Tipped to be the largest of its kind in North America, construction on the site is expected to start in late spring of 2019, with production start-up expected during the fourth quarter of 2020. The site also supports future expansion, with multiple phases of investment expected over the next decade to meet forecast market growth. Maple Leaf Foods said it expected to employ approximately 460 people at the new facility once start-up is completed.
The investment has been predicted to double the company’s current production capacity and “support a rich pipeline of innovation to meet increasing consumer demand and fuel market growth”. The facility will produce tempeh, franks, sausages and raw foods, including the recently launched Lightlife Burger.
The new facility will be supported by approximately US$50m in government and utility grants and incentives, including US$9.6m towards capital and one-time start-up costs, and approximately US$40m in 10-year operational support. Maple Leaf added that it expected to incur one-time start-up costs of US$34m and would fund this strategic initiative through a combination of cash flow from operations and debt.
As well as the facility investment, Maple Leaf Foods said it would invest US$26m in its existing sites to “keep pace with ongoing growth”. The business recently acquired plant-based companies Lightlife Foods Holdings and Field Roast Grain Meat Company, and expected them to reach full capacity by 2020.

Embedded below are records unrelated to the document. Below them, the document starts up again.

(** C2: for every ticket in the store and every update input,
    [update_ticket] returns the ticket, under the same id, in which each
    field the input gives holds the given value and each field the input
    does not give holds what it held; no other row changes.  With only
    [status] given as "closed" the title and description stay and the
    status is "closed"; with no field given the row, and the database, stay
    as they were. *)
Theorem update_applies_given_fields_only
  (D : Database) (ticket_id : Z) (row : Row) (ticket : TicketUpdate.t) :
  tickets D !! ticket_id = Some row ->
  exists r db' row',
    ticket_service.update_ticket ticket_id ticket (SessionLocal D) =
      (Return (Some r), db') /\
    heap db' !! r =
      Some (Ticket.mk (PyInt ticket_id) (row_title row') (row_description row')
              (row_status row')) /\
    tickets (close db') !! ticket_id = Some row' /\
    (forall o, TicketUpdate.title ticket = Some o ->
       row_title row' = TicketUpdate.to_value o) /\
    (forall o, TicketUpdate.description ticket = Some o ->
       row_description row' = TicketUpdate.to_value o) /\
    (forall o, TicketUpdate.status ticket = Some o ->
       row_status row' = TicketUpdate.to_value o) /\
    (TicketUpdate.title ticket = None -> row_title row' = row_title row) /\
    (TicketUpdate.description ticket = None ->
       row_description row' = row_description row) /\
    (TicketUpdate.status ticket = None -> row_status row' = row_status row) /\
    (forall k, k <> ticket_id -> tickets (close db') !! k = tickets D !! k) /\
    last_id (close db') = last_id D /\
    (ticket = TicketUpdate.mk None None (Some (Some "closed")) ->
       row' = mkRow (row_title row) (row_description row) (PyStr "closed")) /\
    (ticket = TicketUpdate.mk None None None -> row' = row /\ close db' = D) /\
    TicketUpdate.model_validate close_it =
      inl (TicketUpdate.mk None None (Some (Some "closed"))) /\
    TicketUpdate.model_validate (PyDict []) = inl (TicketUpdate.mk None None None).
Proof.
  intros Hrow. exists 0%nat. eexists. exists (updated_row ticket row).
  split; [by apply update_ticket_run|].
  split; [reflexivity|].
  split; [apply lookup_insert_eq|].
  do 3 (split; [intros o Ho; cbn; by rewrite Ho|]).
  do 3 (split; [intros Ho; cbn; by rewrite Ho|]).
  split; [intros k Hk; cbn; by rewrite lookup_insert_ne|].
  split; [reflexivity|].
  split; [by intros ->|].
  split; [|done].
  intros ->. destruct row as [rt rd rs], D as [tbl n]. cbn in *.
  split; [reflexivity|]. unfold updated_database, updated_row. cbn.
  by rewrite insert_id.
Qed.

Lemma update_applies_given_fields_only_witness :
  tickets one_ticket !! 1 = Some (mkRow (PyStr "Bug") (PyStr "Fix crash") (PyStr "open")) /\
  exists r db' row',
    ticket_service.update_ticket 1 (TicketUpdate.mk None None (Some (Some "closed")))
      (SessionLocal one_ticket) = (Return (Some r), db') /\
    heap db' !! r =
      Some (Ticket.mk (PyInt 1) (row_title row') (row_description row')
              (row_status row')) /\
    tickets (close db') !! 1 = Some row' /\
    row' = mkRow (PyStr "Bug") (PyStr "Fix crash") (PyStr "closed").
Proof.
  split; [reflexivity|].
  destruct (update_applies_given_fields_only one_ticket 1
              (mkRow (PyStr "Bug") (PyStr "Fix crash") (PyStr "open"))
              (TicketUpdate.mk None None (Some (Some "closed"))) eq_refl)
    as (r & db' & row' & Hrun & Hobj & Hrow' & _ & _ & _ & _ & _ & _ & _ & _ & Hclosed & _).
  exists r, db', row'. repeat split; try assumption.
  exact (Hclosed eq_refl).
Defined.
(** * grpc-throughputlb: the address pool and its least-loaded selection

    A shallow embedding of [throughput_load_balancer.go] and the properties
    of its slots ([address]) and of the balancer built on them.

    Conventions of the model.
    - Go's [int] is taken as the 64-bit two's complement integer of the
      usual targets (amd64, arm64): a [Z] together with [wrap], which is
      written wherever the source does arithmetic.
    - [*address] values are locations in a [store]; a method with a pointer
      receiver reads and writes the store at its receiver.  [nil] is [None].
    - The model runs one goroutine.  The mutexes of the source are taken and
      dropped inside each method and nothing else runs in between, so they
      do not appear; a goroutine that cannot go on is reported as such
      ([Parked] on a channel send, [Sleeping] in the retry loop).
    - Memory is unbounded: allocation never fails. *)

From Stdlib Require Import ZArith Lia.
From stdpp Require Import base decidable option list strings.

#[local] Open Scope Z_scope.

(** ** Machine integers *)

Definition min_int : Z := - 2 ^ 63.
Definition max_int : Z := 2 ^ 63 - 1.

(** Two's complement reduction of a mathematical result to an [int]. *)
Definition wrap (z : Z) : Z := (z + 2 ^ 63) `mod` 2 ^ 64 - 2 ^ 63.

(** The values an [int] variable can hold. *)
Definition is_int (z : Z) : Prop := min_int <= z <= max_int.

(** ** Codes, states and addresses *)

(** The [error] values that flow through this package: its two own values
    and whatever a health reporter passes to the handle of [Up]. *)
Inductive error : Type :=
  | errUnavailable
  | errMaxRequestsExceeded
  | errOther (msg : string).

(** [addrState], with [stateDown = iota = 0] and [stateUp = 1]. *)
Inductive addrState : Type :=
  | stateDown
  | stateUp.

#[global] Instance addrState_eq_dec : EqDecision addrState.
Proof. solve_decision. Defined.

(** Dynamic values of the [interface{}] field [Metadata].  The balancer
    stores an [int] there; a caller may pass nothing or some other
    comparable value. *)
Inductive iface : Type :=
  | INil
  | IInt (n : Z)
  | IString (s : string).

#[global] Instance iface_eq_dec : EqDecision iface.
Proof. solve_decision. Defined.

(** [grpc.Address]. *)
Record grpc_Address : Type := mkAddress {
  Addr : string;
  Metadata : iface
}.

#[global] Instance grpc_Address_eq_dec : EqDecision grpc_Address.
Proof. solve_decision. Defined.

(** The zero value [grpc.Address{}]. *)
Definition zero_Address : grpc_Address := mkAddress "" INil.

(** The struct [address]: the embedded [grpc.Address] and the fields the
    mutex guards. *)
Record address : Type := mkSlot {
  Address : grpc_Address;
  state : addrState;
  activeRequests : Z;
  maxRequests : Z
}.

Definition set_activeRequests (n : Z) (a : address) : address :=
  mkSlot (Address a) (state a) n (maxRequests a).

Definition set_state (s : addrState) (a : address) : address :=
  mkSlot (Address a) s (activeRequests a) (maxRequests a).

(** A slot whose counters are [int]s. *)
Definition slot_ok (a : address) : Prop :=
  is_int (activeRequests a) /\ is_int (maxRequests a).

(** ** Methods of a slot, on its value *)

(** [claim]: refuse at the ceiling, else count one more. *)
Definition claim (a : address) : address * option error :=
  if decide (activeRequests a >= maxRequests a)
  then (a, Some errMaxRequestsExceeded)
  else (set_activeRequests (wrap (activeRequests a + 1)) a, None).

(** [release]: count one less, whatever the count is. *)
Definition release (a : address) : address :=
  set_activeRequests (wrap (activeRequests a - 1)) a.

Definition goUp (a : address) : address := set_state stateUp a.

(** [goDown] drops its argument. *)
Definition goDown (cause : option error) (a : address) : address :=
  set_state stateDown a.

Definition isUp (a : address) : bool := bool_decide (state a = stateUp).

Definition isDown (a : address) : bool := bool_decide (state a = stateDown).

Definition capacity (a : address) : Z := activeRequests a.

(** ** A caller's use of one slot over time *)

Inductive slot_op : Type :=
  | OpClaim
  | OpRelease.

(** Runs the operations in order.  [held] counts the claims that succeeded
    and were not released yet; the result gives the slot and that count. *)
Fixpoint run_ops (ops : list slot_op) (a : address) (held : nat) : address * nat :=
  match ops with
  | [] => (a, held)
  | OpClaim :: ops' =>
      match claim a with
      | (a', None) => run_ops ops' a' (S held)
      | (a', Some _) => run_ops ops' a' held
      end
  | OpRelease :: ops' => run_ops ops' (release a) (Nat.pred held)
  end.

(** The caller's discipline: every [release] gives back a claim that
    succeeded before and was not given back yet. *)
Fixpoint disciplined (ops : list slot_op) (a : address) (held : nat) : bool :=
  match ops with
  | [] => true
  | OpClaim :: ops' =>
      match claim a with
      | (a', None) => disciplined ops' a' (S held)
      | (a', Some _) => disciplined ops' a' held
      end
  | OpRelease :: ops' =>
      match held with
      | O => false
      | S held' => disciplined ops' (release a) held'
      end
  end.

(** ** The store of slots *)

(** What a call can do besides returning. *)
Inductive result (A : Type) : Type :=
  | Ok (a : A)
  | Panic.
Arguments Ok {A} a.
Arguments Panic {A}.

#[global] Instance result_ret : MRet result := fun A a => Ok a.
#[global] Instance result_bind : MBind result := fun A B f m =>
  match m with
  | Ok a => f a
  | Panic => Panic
  end.

Abbreviation loc := nat (only parsing).

(** A [*address]: [nil] or the location of a slot. *)
Abbreviation ptr := (option nat) (only parsing).

(** The slots allocated so far, each at its location. *)
Abbreviation store := (list address) (only parsing).

(** [&address{...}]: a fresh location holding the value. *)
Definition alloc (a : address) (h : store) : store * loc :=
  (h ++ [a], length h).
(** C1: what [calc_transform] does on two frames whose ancestor chains
    are finite and share no frame.  It terminates (fuel for the longer
    chain is enough).  Two parentless frames go through the same-parent
    branch, which takes the global frame as their common parent, and the
    transform is returned.  In every other case the search for the common
    link runs off the end of the target's chain: no error is thrown, the
    call stops at the failed [assert(r)] or, with assertions compiled out,
    at the dereference of the null pointer in [r->rpose]. *)
Theorem calc_transform_disjoint (cfg : config) (fuel : nat) (hp : heap) (a b : addr)
    (pa pb : POSE3) (la lb : list addr) :
  hp !! a = Some pa -> hp !! b = Some pb ->
  chain hp (Some a) la -> chain hp (Some b) lb ->
  (forall c, c ∈ la -> c ∉ lb) ->
  length la <= fuel -> length lb <= fuel ->
  calc_transform cfg fuel hp (Some a) (Some b)
  = match rpose pa, rpose pb with
    | None, None =>
        let rq := q_mul (q_invert (q pb)) (q pa) in
        Ok (mkTransform3 (Some a) (Some b) rq (q_rotate rq (o3_sub (x pa) (x pb))))
    | _, _ => if NDEBUG cfg then InvalidDereference else AssertionFailure
    end.
Proof.
  intros Ha Hb Hca Hcb Hdis Hla Hlb.
  destruct (chain_deref _ _ _ Hca) as (pa' & la' & Ha' & -> & Hca').
  destruct (chain_deref _ _ _ Hcb) as (pb' & lb' & Hb' & -> & Hcb').
  rewrite Ha in Ha'. injection Ha' as <-. rewrite Hb in Hb'. injection Hb' as <-.
  assert (Hab : a <> b).
  { intros ->. apply (Hdis b); set_solver. }
  unfold calc_transform.
  assert (E : ptr_eqb (Some a) (Some b) = false) by (apply ptr_eqb_false; congruence).
  rewrite E. unfold deref. rewrite Ha, Hb. simpl.
  destruct (ptr_eqb (rpose pa) (rpose pb)) eqn:Ep.
  - apply ptr_eqb_true in Ep. destruct (rpose pa) as [c|] eqn:Epa.
    + exfalso. rewrite <- Ep in Hcb'.
      inversion Hca' as [|c1 pc l1 Hc1 Hl1]; subst.
      inversion Hcb' as [|c2 pc2 l2 Hc2 Hl2]; subst.
      apply (Hdis c); set_solver.
    + by rewrite <- Ep.
  - rewrite (search_common_disjoint cfg fuel fuel hp (Some a) (Some b) (a :: la') (b :: lb'))
      by (done || econstructor; eauto).
    unfold assert_fails.
    apply ptr_eqb_false in Ep.
    destruct (rpose pa), (rpose pb), (NDEBUG cfg); simpl; done.
Qed.
(** *** Termination on every finite chain

    With the parent relation free of cycles, [calc_transform] comes to an
    end for every pair of frames: it returns a transform or stops at
    [assert(r)]. *)

Lemma wrap_unsigned_bounds (z : Z) : (0 <= z)%Z -> (0 <= wrap_unsigned z <= z)%Z.
Proof.
  intros Hz. unfold wrap_unsigned, UINT_MAX. split.
  - apply Z.mod_pos_bound. lia.
  - apply Z.mod_le; lia.
Qed.

Lemma is_common_loop_total (fuel : nat) (hp : heap) (x p : ptr) (l : list addr) (i : Z) :
  chain hp x l -> length l <= fuel -> (0 <= i)%Z ->
  exists found i',
    is_common_loop fuel hp x p i = Ok (found, i')
    /\ (found = true -> Z.to_nat i' < Z.to_nat i + length l).
Proof.
  intros Hc. revert fuel i. induction Hc as [|a pa l Ha _ IH]; intros fuel i Hlen Hi.
  - exists false, i. destruct fuel; simpl; split; done.
  - simpl in Hlen. destruct (ptr_eqb (Some a) p) eqn:E.
    + exists true, i. destruct fuel; simpl; rewrite E; split; try done; intros _; lia.
    + destruct fuel as [|fuel]; [lia|]. simpl. rewrite E, Ha.
      pose proof (wrap_unsigned_bounds (i + 1)) as Hw.
      destruct (IH fuel (wrap_unsigned (i + 1))) as (found & i' & Hr & Hb); [lia|lia|].
      exists found, i'. split; [done|]. intros Hf. specialize (Hb Hf). lia.
Qed.

Lemma search_common_total (cfg : config) (n fuel : nat) (hp : heap) (source r : ptr)
    (ls lr : list addr) :
  chain hp r lr -> chain hp source ls -> length ls <= n -> length lr <= fuel ->
  search_common cfg n fuel hp source r = assert_fails cfg
  \/ exists c i, search_common cfg n fuel hp source r = Ok (Some c, i)
                 /\ c ∈ lr /\ Z.to_nat i < length ls.
Proof.
  intros Hr. revert fuel. induction Hr as [|b pb lr Hb Hr IH]; intros fuel Hs Hn Hf.
  - left. destruct (is_common_loop_absent n hp source None ls 0 Hs) as [i' Hi]; [done|done|].
    destruct fuel; simpl; unfold is_common; rewrite Hi; reflexivity.
  - destruct (is_common_loop_total n hp source (Some b) ls 0 Hs) as (found & i & Hi & Hbound);
      [done|done|].
    simpl in Hf. destruct found.
    + right. exists b, i. specialize (Hbound eq_refl).
      split; [|split; [set_solver|simpl in Hbound; lia]].
      destruct fuel; simpl; unfold is_common; rewrite Hi; reflexivity.
    + destruct fuel as [|fuel]; [lia|].
      assert (Hstep : search_common cfg n (S fuel) hp source (Some b)
                      = search_common cfg n fuel hp source (rpose pb)).
      { simpl. unfold is_common. rewrite Hi. simpl. unfold deref. by rewrite Hb. }
      rewrite Hstep. destruct (IH fuel) as [Hfail|(c & j & Hok & Hin & Hj)]; [done|done|lia| |].
      * by left.
      * right. exists c, j. split; [done|]. split; [set_solver|done].
Qed.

President and CEO Michael H McCain said: “With Lightlife and Field Roast, we own the leading brands in the North American refrigerated plant-based protein market. This investment will secure our ongoing leadership in this rapidly expanding market. By establishing a large-scale North American network, we will continue to meet rapidly growing demand for delicious protein alternatives and create a centre of excellence for innovation. It will escalate the financial contribution of this business and advance Maple Leaf's vision to be the most sustainable protein company on earth.”